Volvo is truly alive in this age of electric cars. Clean drive feels right for the cars, which is the right expression for the Swedish marque. The promise of the brand was to deliver safe cars. These were solid family cars, first station wagons and then SUVs that you could trust. As every other carmaker improved its safety record, the promise became less appealing. The marque seems to have found its footing in the digital age.

Volvo is committed to electrifying all of its vehicles and has promised to make all new cars BEV-electric by 2030. Volvo will also aim to become a carbon neutral organization by 2040, with full transparency about the challenges and actions taken. These pledges are not made by all mainstream car manufacturers.

It is exciting to drive the C40 Recharge, which is a car that leads the charge in this new chapter. A pivotal product for Volvo, unlike other products in the portfolio which are essentially engineering revisions of current models, the C40 is the company’s first bespoke electrically-designed car.

The vehicle comes with twin motors at the front and rear, and a 78kW/h lithium-ion battery that can be charged to 80% in just 40 minutes.
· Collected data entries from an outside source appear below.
(** X4: in every reachable state the status is the one the temperature
    ladder gives for the current inside temperature (BURST at or below -2,
    FROZEN at or below 0, CRITICAL at or below 5, WARNING at or below 10,
    OK above), the pipes are burst exactly in status BURST, and
    [process_thread] draws the failure screen exactly in status BURST. *)
Theorem status_follows_temperature s :
  reachable s ->
  status s = classify_temp (inside_temp s) /\
  (pipes_burst s = true <-> status s = STATUS_BURST) /\
  ((exists str, screen_of s = Screen_failure str) <-> status s = STATUS_BURST).
Proof.
  intros Hs.
  destruct (reachable_ext_inv s Hs) as (_ & _ & _ & _ & _ & Hst & Hpb & _).
  refine (conj Hst (conj Hpb _)).
  rewrite <- Hpb; unfold screen_of.
  destruct (pipes_burst s); split.
  - intros _; reflexivity.
  - intros _; eexists; reflexivity.
  - intros [str H]; discriminate H.
  - intros H; discriminate H.
Qed.

(** ** Valve dynamics and counters over ticks *)

Lemma valve_slew_running s :
  controller_running s = true ->
  valve_slew s = (if valve_cmd s - valve_actual s >? 5 then valve_actual s + 5
                  else if valve_cmd s - valve_actual s <? - 5 then valve_actual s - 5
                  else valve_cmd s).
Proof. intros H; unfold valve_slew; rewrite H; reflexivity. Qed.

Lemma physics_valve_actual s :
  range_inv s ->
  let va := valve_actual s in let vc := valve_cmd s in
  let va' := valve_actual (process_update_physics s) in
  (controller_running s = false \/ pipes_burst s = true -> va' = va) /\
  (controller_running s = true -> pipes_burst s = false ->
   va' = (if vc - va >? 5 then va + 5 else if vc - va <? - 5 then va - 5 else vc)).
Proof.
  intros R; pose proof R as (Hc & Ha & _); cbv zeta; split.
  - intros [Hd | Hb].
    + apply physics_dead_valve; assumption.
    + rewrite physics_burst by exact Hb; reflexivity.
  - intros Hr Hb.
    pose proof (physics_fields s Hb) as F; cbv zeta in F.
    destruct F as (_ & _ & _ & _ & _ & _ & Hva & _); rewrite Hva.
    rewrite valve_slew_running by exact Hr.
    apply clamp_percent_id; zcases; lia.
Qed.

Lemma thread_step_burst s :
  pipes_burst s = true -> process_thread_step s = s.
Proof.
  intros H; unfold process_thread_step; rewrite physics_burst by exact H.
  destruct (controller_running s); [apply controller_burst, H | reflexivity].
Qed.

Lemma iter_ticks_burst n s :
  pipes_burst s = true -> iter_ticks n s = s.
Proof.
  revert s; induction n as [|n IH]; intros s H; simpl; [reflexivity|].
  rewrite thread_step_burst by exact H; apply IH, H.
Qed.
(** [enc.Encode(dst, src)], returning the bytes written to [dst]. *)
Fixpoint Encode (src : list byte) : list byte :=
  match src with
  | [] => []
  | [b0] =>
      let val := N.shiftl (Byte.to_N b0) 16 in
      [sextet val 18; sextet val 12; padChar; padChar]
  | [b0; b1] =>
      let val := N.lor (N.shiftl (Byte.to_N b0) 16) (N.shiftl (Byte.to_N b1) 8) in
      [sextet val 18; sextet val 12; sextet val 6; padChar]
  | b0 :: b1 :: b2 :: rest =>
      let val := N.lor (N.lor (N.shiftl (Byte.to_N b0) 16)
                              (N.shiftl (Byte.to_N b1) 8)) (Byte.to_N b2) in
      sextet val 18 :: sextet val 12 :: sextet val 6 :: sextet val 0 :: Encode rest
  end.

(** The streaming encoder of [NewEncoder(StdEncoding, w)] over a
    [bytes.Buffer]: [nbuf] holds the bytes of an incomplete 3-byte group,
    [out] what has been written to [w] so far. Writes to a
    [bytes.Buffer] do not fail, so [e.err] stays nil. *)
Record encoder := { out : list byte; nbuf : list byte }.

Definition NewEncoder (w : list byte) : encoder := {| out := w; nbuf := [] |}.

(** The bytes of [p] that lie in complete 3-byte groups. *)
Definition whole_groups (p : list byte) : nat := List.length p / 3 * 3.

(** [e.Write(p)]: the leading fringe completes a pending group, the
    interior is encoded in whole groups, the trailing fringe is kept. *)
Definition Write (e : encoder) (p : list byte) : encoder :=
  let need := 3 - List.length (nbuf e) in
  if (0 <? List.length (nbuf e))%nat && (List.length p <? need)%nat then
    {| out := out e; nbuf := nbuf e ++ p |}
  else
    let '(o1, p1) :=
      if (0 <? List.length (nbuf e))%nat
      then (out e ++ Encode (nbuf e ++ firstn need p), skipn need p)
      else (out e, p) in
    {| out := o1 ++ Encode (firstn (whole_groups p1) p1);
       nbuf := skipn (whole_groups p1) p1 |}.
It boasts a range of approximately 260 miles and is likely to get better with software updates. It is also efficient. It is really efficient.

We drove the C40 halfway across the UK to my in-laws. After charging it overnight, we decided to drive the scenic route back via Cotswolds, stopping at villages and detours to country roads. Then, we returned to London in the evening with less than half of our battery. The drive went so smoothly and quickly that we barely noticed the time.
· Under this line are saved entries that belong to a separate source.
(** * fastrec / subshot: a shallow embedding of the pipeline and capture code

    The development follows the two Python sources:

    - [subshot.py]: [sanitize_filename], [normalize_url], [load_list],
      [take_screenshot], [process_subdomains], [check_playwright] and
      [run_cli_mode];
    - [fastrec.py]: [run_command], [run_piped_command],
      [run_parallel_commands], [check_subshot_available], [run_subshot],
      [check_dependencies], [get_user_input], [create_target_directory],
      [uninstall_tools] and [run_recon] up to its completion banner.

    Conventions.

    - A Python [str] is a [string]; a character is the code point of the
      same number, so the strings covered are those whose code points are
      below 256.  Whitespace ([str.strip], the regular expression class
      [\s]) and [str.lower] are written out for that range.
    - Everything the code asks of the outside world (the browser session,
      the processes it launches, the files it probes) is answered by an
      oracle that is a parameter of the model; the code's own control flow
      is what is embedded.
    - [try]/[except] is modelled with an explicit result type: a
      computation either returns a value or raises.  What can raise is
      what talks to the machine: launching a process, reading its output,
      opening, writing and closing a file; printing does not. *)

From Stdlib Require Import String Ascii List Bool Arith ZArith Lia DecimalString.
Import ListNotations.

Local Open Scope string_scope.
Local Open Scope bool_scope.

(* ===================================================================== *)
(** * Python string primitives                                            *)
(* ===================================================================== *)

Module PyStr.

(** [str.isspace] for one character, on code points below 256: the
    characters U+0009..U+000D, U+001C..U+001F, U+0020, U+0085 and U+00A0.
    The regular expression class [\s] for [str] patterns is the same set. *)
Definition isspace (c : ascii) : bool :=
  let n := nat_of_ascii c in
  ((9 <=? n)%nat && (n <=? 13)%nat) || ((28 <=? n)%nat && (n <=? 31)%nat)
  || (n =? 32)%nat || (n =? 133)%nat || (n =? 160)%nat.

(** Membership of a character in a string, as in [c in chars]. *)
Fixpoint mem (c : ascii) (chars : string) : bool :=
  match chars with
  | EmptyString => false
  | String d rest => Ascii.eqb c d || mem c rest
  end.

(** [s.lstrip] for a character predicate. *)
Fixpoint lstrip (p : ascii -> bool) (s : string) : string :=
  match s with
  | EmptyString => EmptyString
  | String c t => if p c then lstrip p t else s
  end.

(** [s.rstrip] for a character predicate. *)
Fixpoint rstrip (p : ascii -> bool) (s : string) : string :=
  match s with
  | EmptyString => EmptyString
  | String c t =>
      match rstrip p t with
      | EmptyString => if p c then EmptyString else String c EmptyString
      | t' => String c t'
      end
  end.

(** [s.strip()] and [s.strip(chars)]. *)
Definition strip_with (p : ascii -> bool) (s : string) : string :=
  rstrip p (lstrip p s).

Definition strip (s : string) : string := strip_with isspace s.

Definition strip_chars (chars : string) (s : string) : string :=
  strip_with (fun c => mem c chars) s.

(** [s.startswith(p)]. *)
Definition startswith (s p : string) : bool := String.prefix p s.

(** [needle in s]. *)
Fixpoint contains (needle s : string) : bool :=
  String.prefix needle s
  || match s with
     | EmptyString => false
     | String _ t => contains needle t
     end.

(** [s.replace(old, new)]: the occurrences of [old] are found from left to
    right and do not overlap.  [skip] counts the characters of a match that
    are still to be dropped. *)
Fixpoint replace_from (old new : string) (skip : nat) (s : string) : string :=
  match s with
  | EmptyString => EmptyString
  | String c t =>
      match skip with
      | S k => replace_from old new k t
      | O =>
          if String.prefix old s
          then new ++ replace_from old new (String.length old - 1) t
          else String c (replace_from old new 0 t)
      end
  end.

(** With an empty [old], Python puts [new] before every character and at
    the end. *)
Fixpoint intersperse (new s : string) : string :=
  match s with
  | EmptyString => new
  | String c t => new ++ String c (intersperse new t)
  end.

Definition replace (old new s : string) : string :=
  match old with
  | EmptyString => intersperse new s
  | _ => replace_from old new 0 s
  end.

(** A character-wise substitution: [re.sub] with a one-character class as
    its pattern and a one-character replacement. *)
Fixpoint sub_class (cls : ascii -> bool) (by_ : ascii) (s : string) : string :=
  match s with
  | EmptyString => EmptyString
  | String c t => String (if cls c then by_ else c) (sub_class cls by_ t)
  end.

(** [str.lower] on code points below 256: A..Z and U+00C0..U+00DE, the
    multiplication sign U+00D7 left alone, move up by 32. *)
Definition lower_char (c : ascii) : ascii :=
  let n := nat_of_ascii c in
  if ((65 <=? n)%nat && (n <=? 90)%nat)
     || ((192 <=? n)%nat && (n <=? 222)%nat && negb (n =? 215)%nat)
  then ascii_of_nat (n + 32) else c.

Fixpoint lower (s : string) : string :=
  match s with
  | EmptyString => EmptyString
  | String c t => String (lower_char c) (lower t)
  end.

(** What [needle in s] asks: [needle] stands somewhere in [s]. *)
Definition occurs_in (needle s : string) : Prop :=
  exists pre post, s = pre ++ needle ++ post.

(** [needle], given in small letters, stands somewhere in [s] in some
    letter case: what [needle in s.lower()] asks. *)
Definition occurs_in_any_case (needle s : string) : Prop :=
  exists u, lower u = needle /\ occurs_in u s.

(** The slice [s[:n]]. *)
Fixpoint take (n : nat) (s : string) : string :=
  match n, s with
  | S k, String c t => String c (take k t)
  | _, _ => EmptyString
  end.

(** The last character, when there is one. *)
Fixpoint last_char (s : string) : option ascii :=
  match s with
  | EmptyString => None
  | String c EmptyString => Some c
  | String _ t => last_char t
  end.

Definition first_char (s : string) : option ascii :=
  match s with
  | EmptyString => None
  | String c _ => Some c
  end.

(** Every character of a string passes a test. *)
Fixpoint all_chars (q : ascii -> bool) (s : string) : bool :=
  match s with
  | EmptyString => true
  | String c t => q c && all_chars q t
  end.

(** The first, respectively last, character fails the test [p], or there
    is none. *)
Definition first_not (p : ascii -> bool) (s : string) : Prop :=
  match first_char s with Some c => p c = false | None => True end.

Definition last_not (p : ascii -> bool) (s : string) : Prop :=
  match last_char s with Some c => p c = false | None => True end.

(** The line feed that [print] ends a line with. *)
Definition nl : string := String (ascii_of_nat 10) EmptyString.

End PyStr.

(* ===================================================================== *)
(** * subshot.py: file names and URLs                                     *)
(* ===================================================================== *)

Module Subshot.
Import PyStr.

(** The character class of the substitution in [sanitize_filename]: the
    characters less-than, greater-than, colon, double quote (code 34),
    slash, backslash, vertical bar, question mark, star, and whitespace. *)
Definition invalid_filename_char (c : ascii) : bool :=
  mem c "<>:/\|?*" || Ascii.eqb c (ascii_of_nat 34) || isspace c.

(** [sanitize_filename(domain)]. *)
Definition sanitize_filename (domain : string) : string :=
  let clean := replace "http://" "" (replace "https://" "" domain) in
  let clean := sub_class invalid_filename_char "-"%char clean in
  strip_chars ".-" clean.

(** The test [s.startswith(('http://', 'https://'))]. *)
Definition has_scheme (s : string) : bool :=
  startswith s "http://" || startswith s "https://".

(** [normalize_url(subdomain)]. *)
Definition normalize_url (subdomain : string) : string :=
  let subdomain := strip subdomain in
  if negb (has_scheme subdomain)
  then "https://" ++ subdomain
  else subdomain.


(** A line is blank when all its characters are whitespace. *)
Definition is_blank (line : string) : bool := all_chars isspace line.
Although I have written extensively about the design and talked to Robin Page Volvo’s senior vice-president of design, the C40 is something quite different on the road. The C40 is a striking design with its sporty profile and sleek roofline, as well as the new electric face. The car’s upright seating position reflects its utility. While the roofline, which is only available in black to identify it from a distance, looks modern and contributes to the car’s overall aerodynamics to aid with the battery range.

Volvo’s new C40 features a frameless grille, the most recent pixel technology headlights and a full beam. This feature is especially suitable for Scandinavian countries due to their long dark winters. The new design of the wheels is aero-styled and adds to the visual identity. A subtle light illuminates the front doors as you unlock the car and approach it. Although this may seem small, it makes you feel safer in the dark.

Inside is an engaging story. It is animal-free which is crucial for sustainable travel. Although it seems obvious for electric cars to follow this approach, I am always surprised at how few do. Many are determined to keep the old auto codes in place: leather and wood for luxury, and cloth and plastics on all other items. It is a shame. We must move on. The C40’s materials are a majority made from recycled PET bottles (carpet, console sides, and door inserts). Seats are also made from recycled materials, which has the double benefit of reducing car’s overall weight relative to leather.

Volvo has learned a lot from Polestar, its electric-only sister company. The two share the same Gothenburg design studio and have been exploring and experimenting using sustainable and recycled fabrics as well as materials from other industries. Page explained that the two brands have different approaches to their designs, but they share many of the same ideas. The C40 was inspired by the natural beauty of northern Sweden, which Page explained that the team used to create a typography pattern for the instrument panel. The light behind it creates a cool and unusual ambient effect. It is layered to give it a unique effect.

My opinion is that Volvo’s mainstream and hybrid SUVs in various sizes and trims are starting to look a bit tired. However, the C40 is fun, fresh, and completely rethinks design. The C40 could be more radical. All car companies have the potential to do more as we move towards a new chapter of transport. Volvo will succeed in the electric age, if the C40 is any indication.